Here is a brief preview of an older draft of part of a chapter of one of the books I am working on. Let me know what you think, although be warned it’s already slightly different. But even so, feedback is great!
It was the smell of blood that told me there was a problem. Horay for hackneyed and cliché opening lines, right? But if I’m going to put this down in writing, I’m going to do it in my own damned way, and sometimes clichés are clichés for a reason.
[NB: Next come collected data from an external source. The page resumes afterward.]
(* ===== verification/Text.v ===== *)
(** * The [strings] functions the code uses

    Strings are byte strings, as in Go.  [TrimSpace] removes the characters of
    [unicode.IsSpace] in their UTF-8 encoding. *)
From S2P Require Import Prelude GoBase.

Definition byte (c : ascii) : Z := Z.of_N (N_of_ascii c).

(** [\t \n \v \f \r] and the space. *)
Definition ascii_space (c : ascii) : bool :=
  (9 <=? byte c) && (byte c <=? 13) || (byte c =? 32).

(** The two-byte spaces U+0085 and U+00A0. *)
Definition space2 (c1 c2 : ascii) : bool :=
  (byte c1 =? 194) && ((byte c2 =? 133) || (byte c2 =? 160)).

(** The three-byte spaces U+1680, U+2000 to U+200A, U+2028, U+2029, U+202F,
    U+205F and U+3000. *)
Definition space3 (c1 c2 c3 : ascii) : bool :=
  (byte c1 =? 225) && (byte c2 =? 154) && (byte c3 =? 128) ||
  (byte c1 =? 226) && (byte c2 =? 128) &&
    ((128 <=? byte c3) && (byte c3 <=? 138) || (byte c3 =? 168) || (byte c3 =? 169) ||
     (byte c3 =? 175)) ||
  (byte c1 =? 226) && (byte c2 =? 129) && (byte c3 =? 159) ||
  (byte c1 =? 227) && (byte c2 =? 128) && (byte c3 =? 128).

(** Leading spaces off; [two] and [three] test the longer encodings, whose
    bytes come in the order read. *)
Section Trim.
Context (two : ascii → ascii → bool) (three : ascii → ascii → ascii → bool).

Fixpoint trim_start (s : string) : string :=
  match s with
  | EmptyString => s
  | String c1 s1 =>
      if ascii_space c1 then trim_start s1
      else
        match s1 with
        | EmptyString => s
        | String c2 s2 =>
            if two c1 c2 then trim_start s2
            else
              match s2 with
              | EmptyString => s
              | String c3 s3 => if three c1 c2 c3 then trim_start s3 else s
              end
        end
  end.
End Trim.

Definition TrimLeft (s : string) : string := trim_start space2 space3 s.

Fixpoint rev_string (s acc : string) : string :=
  match s with
  | EmptyString => acc
  | String c s => rev_string s (String c acc)
  end.

Definition TrimRight (s : string) : string :=
  rev_string
    (trim_start (fun c2 c1 => space2 c1 c2) (fun c3 c2 c1 => space3 c1 c2 c3)
       (rev_string s EmptyString))
    EmptyString.

Definition TrimSpace (s : string) : string := TrimRight (TrimLeft s).

(** [strings.HasPrefix] and [strings.TrimPrefix]. *)
Fixpoint HasPrefix (s prefix : string) {struct prefix} : bool :=
  match prefix, s with
  | EmptyString, _ => true
  | String c p, String c' s => bool_decide (c = c') && HasPrefix s p
  | String _ _, EmptyString => false
  end.

(** [s[n:]] and [s[:n]], for [n] within the string. *)
Fixpoint drop_bytes (n : nat) (s : string) : string :=
  match n, s with
  | S n, String _ s => drop_bytes n s
  | _, _ => s
  end.

Fixpoint take_bytes (n : nat) (s : string) : string :=
  match n, s with
  | S n, String c s => String c (take_bytes n s)
  | _, _ => EmptyString
  end.

Definition TrimPrefix (s prefix : string) : string :=
  if HasPrefix s prefix then drop_bytes (String.length prefix) s else s.

(** [utf8.ValidString]: no overlong form, no surrogate, nothing past U+10FFFF. *)
Definition cont (c : ascii) : bool := (128 <=? byte c) && (byte c <=? 191).

Definition utf8_2 (c1 c2 : ascii) : bool :=
  (194 <=? byte c1) && (byte c1 <=? 223) && cont c2.
Definition utf8_3 (c1 c2 c3 : ascii) : bool :=
  (224 <=? byte c1) && (byte c1 <=? 239) && cont c2 && cont c3 &&
  ((negb (byte c1 =? 224)) || (160 <=? byte c2)) &&
  ((negb (byte c1 =? 237)) || (byte c2 <=? 159)).
Definition utf8_4 (c1 c2 c3 c4 : ascii) : bool :=
  (240 <=? byte c1) && (byte c1 <=? 244) && cont c2 && cont c3 && cont c4 &&
  ((negb (byte c1 =? 240)) || (144 <=? byte c2)) &&
  ((negb (byte c1 =? 244)) || (byte c2 <=? 143)).

Fixpoint ValidString (s : string) : bool :=
  match s with
  | EmptyString => true
  | String c1 s1 =>
      if byte c1 <? 128 then ValidString s1
      else
        match s1 with
        | EmptyString => false
        | String c2 s2 =>
            if utf8_2 c1 c2 then ValidString s2
            else
              match s2 with
              | EmptyString => false
              | String c3 s3 =>
                  if utf8_3 c1 c2 c3 then ValidString s3
                  else
                    match s3 with
                    | EmptyString => false
                    | String c4 s4 => utf8_4 c1 c2 c3 c4 && ValidString s4
                    end
              end
        end
  end.

(** ** Facts *)

Lemma append_assoc (s t u : string) : s +:+ (t +:+ u) = (s +:+ t) +:+ u.
Proof.
  induction s as [|c s IH]; [done|]. change (String c s +:+ t) with (String c (s +:+ t)).
  change (String c (s +:+ t +:+ u) = String c ((s +:+ t) +:+ u)). by rewrite IH.
Qed.

Lemma string_length_app s t : String.length (s +:+ t) = (String.length s + String.length t)%nat.
Proof.
  induction s as [|c s IH]; [done|]. change (String c s +:+ t) with (String c (s +:+ t)).
  cbn [String.length]. rewrite IH. lia.
Qed.

Lemma rev_string_app s acc : rev_string s acc = rev_string s EmptyString +:+ acc.
Proof.
  revert acc. induction s as [|c s IH]; intros acc; [done|]. cbn [rev_string].
  rewrite IH, (IH (String c EmptyString)), <- append_assoc. done.
Qed.

Lemma rev_string_snoc s c acc :
  rev_string (s +:+ String c EmptyString) acc = String c (rev_string s acc).
Proof.
  revert acc. induction s as [|c' s IH]; intros acc; [done|].
  change (String c' s +:+ String c EmptyString) with (String c' (s +:+ String c EmptyString)).
  cbn [rev_string]. apply IH.
Qed.

Lemma rev_string_involutive s : rev_string (rev_string s EmptyString) EmptyString = s.
Proof.
  induction s as [|c s IH]; [done|]. cbn [rev_string].
  rewrite (rev_string_app s), rev_string_snoc. by rewrite IH.
Qed.

Lemma HasPrefix_app p s : HasPrefix (p +:+ s) p = true.
Proof.
  induction p as [|c p IH]; [done|]. change (String c p +:+ s) with (String c (p +:+ s)).
  cbn [HasPrefix]. by rewrite bool_decide_eq_true_2, IH.
Qed.

Lemma HasPrefix_spec s p : HasPrefix s p = true → ∃ r, s = p +:+ r.
Proof.
  revert s. induction p as [|c p IH]; intros s; [by exists s|].
  destruct s as [|c' s]; cbn [HasPrefix]; [done|].
  intros [->%bool_decide_eq_true_1 [r ->]%IH]%andb_true_iff. by exists r.
Qed.

Lemma drop_bytes_app p s : drop_bytes (String.length p) (p +:+ s) = s.
Proof. induction p as [|c p IH]; [done|exact IH]. Qed.

Lemma take_bytes_app p s : take_bytes (String.length p) (p +:+ s) = p.
Proof.
  induction p as [|c p IH]; [by destruct s|].
  change (String c p +:+ s) with (String c (p +:+ s)). cbn [String.length take_bytes].
  by rewrite IH.
Qed.

Lemma TrimPrefix_app p s : TrimPrefix (p +:+ s) p = s.
Proof. unfold TrimPrefix. by rewrite HasPrefix_app, drop_bytes_app. Qed.

(** A printable ASCII character: no space, and no byte of a longer one. *)
Definition graphic (c : ascii) : bool := (33 <=? byte c) && (byte c <=? 126).

Lemma trim_start_graphic two three c s :
  graphic c = true → (∀ d, two c d = false) → (∀ d e, three c d e = false) →
  trim_start two three (String c s) = String c s.
Proof.
  intros Hc H2 H3. unfold graphic in Hc. to_prop. cbn [trim_start]. unfold ascii_space.
  destruct (_ || _) eqn:Hs.
  { apply orb_true_iff in Hs as [Hs|Hs]; to_prop; lia. }
  destruct s as [|d [|e s]]; rewrite ?H2, ?H3; done.
Qed.

Lemma graphic_low c n : graphic c = true → 127 <= n → (byte c =? n) = false ∧ (n <=? byte c) = false.
Proof.
  intros Hc Hn. unfold graphic in Hc. to_prop. split; [apply Z.eqb_neq|apply Z.leb_gt]; lia.
Qed.

Lemma space2_graphic c d : graphic c = true → space2 c d = false ∧ space2 d c = false.
Proof.
  intros Hc. unfold space2. split.
  - by rewrite (proj1 (graphic_low c 194 Hc ltac:(done))).
  - rewrite (proj1 (graphic_low c 133 Hc ltac:(done))), (proj1 (graphic_low c 160 Hc ltac:(done))).
    apply andb_false_r.
Qed.

Lemma space3_graphic c d e : graphic c = true → space3 c d e = false ∧ space3 d e c = false.
Proof.
  intros Hc. pose proof (fun n => graphic_low c n Hc) as Hl. unfold space3. split.
  - by rewrite !(fun n H => proj1 (Hl n H)) by done.
  - rewrite !(fun n H => proj1 (Hl n H)) by done. rewrite (proj2 (Hl 128 ltac:(done))).
    by rewrite !andb_false_r.
Qed.

(** A text that starts and ends with printable characters is left alone. *)
Lemma TrimSpace_graphic c s d :
  graphic c = true → graphic d = true →
  TrimSpace (String c (s +:+ String d EmptyString)) = String c (s +:+ String d EmptyString).
Proof.
  intros Hc Hd. unfold TrimSpace, TrimLeft.
  rewrite trim_start_graphic;
    [|done|intros; exact (proj1 (space2_graphic c _ Hc))|intros; exact (proj1 (space3_graphic c _ _ Hc))].
  unfold TrimRight.
  change (String c (s +:+ String d EmptyString)) with (String c s +:+ String d EmptyString).
  rewrite rev_string_snoc.
  rewrite trim_start_graphic;
    [|done|intros; exact (proj2 (space2_graphic d _ Hd))|intros; exact (proj2 (space3_graphic d _ _ Hd))].
  rewrite <- rev_string_snoc. apply rev_string_involutive.
Qed.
This was one of those times.
The smell was noticeable to me from halfway to the elevator, and it only got stronger the closer I drew to Clarine’s apartment. Thus, it was not a surprise when I nudged open the broken-latched door and saw her body in a large pool of her own blood. My eyes closed for the briefest of moments, and then I stepped inside.
As I gazed down at her mangled body, a rage began to build in me the likes of which I had not experienced in such a long time I had forgotten what that kind of anger felt like. The signs were unmistakable: claws had disemboweled her, and she had nearly bled to death before a muzzle with sharp canines had torn out her throat. Either Cujo was loose downtown, or . . .
“Unnecessary,” I am uncertain if I said the word aloud, but the sentiment was the same either way: this was a waste. Even the very hungriest, near-death maran didn’t need all of the blood of a full-sized adult human, and the disemboweling thing . . . It was either a message or torture for fun.
The thought that it might actually be a message gave me pause, and I kept my position by the door as I racked my mind for who might hate me enough to do this. The idea that this abomination was directed at Clarine never even occurred to me. She was far too young to have generated this kind of enemy.
From my position by the door, I looked around carefully. Nothing was written on the walls or floor in her blood. There was nothing out of the ordinary visible other than her corpse: no items that did not belong to Clarine, no dire prophesies of doom or ‘I’m coming for you’s. And the smell that wasn’t hers was vaguely familiar, in that way that you can visually recognize a human as such without thinking about it. I crouched by down beside her, and looked at her hands. She had little bits of flesh and blood under her nails.
“Good girl,” I muttered softly to myself, and then I expressed a little bloodhound. The smell of her became four times as sharp, and I almost cried from the future knowledge of a loss that wasn’t yet ‘real’ to me. I was in shock still.